Guernesey, 13 octobre 1860, samedi matin, 7 h.

Bonjour, mon cher bien-aimé ; bonjour et bonheur je t’aime. Comment as-tu passé la nuit, mon cher petit homme ? As-tu bien, bien, bien dormi ? Moi j’ai PIONCé à ce point que je n’ai pas entendu la grosse pluie de cette nuit. Aussi ce matin je vais très bien quoique je ne sois pas encore levée : je reste au lit pour économiser un peu de feu jusqu’après mon déjeuner, moment où je vais et je viens dans ma maison et où le feu me serait inutile. C’est donc aujourd’hui qu’on se risque à faire mon fameux portrait qui sera je le crains une vraie RACATURE [1] de mon ex moi d’il y a longtemps, longtemps. Mais comme personne, pas même moi, ne s’en souvient plus, la comparaison ne sera pas possible et on pourra croire que je suis venue au monde comme ça, ce qui n’est pas drôle. Du reste je m’en ficherai pas mal si tu es aussi philosophe que moi à cet endroit de ma VIEILLEUSTÉ, comme dit Suzanne. Et puis il sera toujours très facile de leur attacher une casserole à la queue à ces affreuses images et de les lâcher dans l’infini d’où elles ne reviendront plus nous faire honte. Et puis je crois que le temps s’opposera à l’exécution du susdit POURTRAIT car il fait noir comme dans un four et la pluie suinte de toutes parts. Mais en voilà beaucoup trop sur cette chose si peu importante. Ce dont je suis bien heureuse c’est d’avoir ton cher petit portrait pour moi toujours de plus en plus beau et de pouvoir aller et venir sans indiscrétion chez toi à tous les instants de ma vie par le moyen des stéréoscopes de ton intérieur. Il est bien regrettable pour ces braves démagogues que leurs chichis ne puissenta donner qu’un nombre très restreint d’épreuves car je suis sûre qu’ils en auraient vendu à Paris et partout autant qu’ils en auraient voulu. Après cela ils albuminent [2] peut-être la fortune et ils préfèrent peut-être se collodionner [3] dans la gêne qui étant une question de goût et d’opinion je n’ai rien à y voir qu’à les remercier de leur beau cadeau et à t’aimer de toute mon âme ce que je fais de tout mon cœur.
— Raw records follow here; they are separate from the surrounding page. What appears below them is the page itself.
(** * MathBattle backend: a shallow embedding of the match-session engine

    The development follows the four source files of the repository:
    - [controllers/playerManager.js]  (class PlayerManager),
    - [controllers/gameLogic.js]      (class GameLogic),
    - [controllers/questionBank.js]   (class QuestionBank),
    - [controllers/roomManager.js]    (class RoomManager),
    - [server.js]                     (the Socket.IO event handlers).

    Modelling conventions.
    - JavaScript numbers are IEEE 754 doubles.  Scores, streaks and counters
      are integers and are modelled by [Z].  A number that is not an integer
      is the rational [Q] it denotes, and the scoring code, which divides
      and multiplies by decimal constants, rounds the result of every
      operation to the nearest double ([JS.double]), as the processor does.
      The arithmetic on random draws and the averages of the statistics are
      kept exact.
    - [Math.random()] and [new Date()] are inputs: random draws are read from
      an explicit list of rationals of [0,1), the clock is an argument.
    - A JS [Map] or object used as a dictionary is a [gmap]; an array is a
      [list]; an exception is the [Throw] result of a state-passing
      computation, which returns the store as it was when the exception was
      raised (JavaScript does not roll mutations back); a call that never
      returns is the [Diverge] result, and it blocks the event loop. *)

From Stdlib Require Import ZArith QArith Qround Qabs Qpower Lia Lqa.
From Stdlib Require Import Ascii String DecimalString DecimalPos DecimalZ.
From stdpp Require Import base option list sorting gmap strings.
BnF, Mss, NAF 16381, f. 270
Transcription d’Amandine Chambard assistée de Florence Naugrette

a) « puisse ».

Notes

[1Mot-valise associant « racca » et « caricature » ?

[2Néologisme formé sur « albuminé », qualité du papier photographique recouvert d’une couche d’albumine contenant du chlorure de sodium, très employé de 1850 à 1890. J

[3Nouveau néologisme formé sur « collodion », substance utilisée en photographie.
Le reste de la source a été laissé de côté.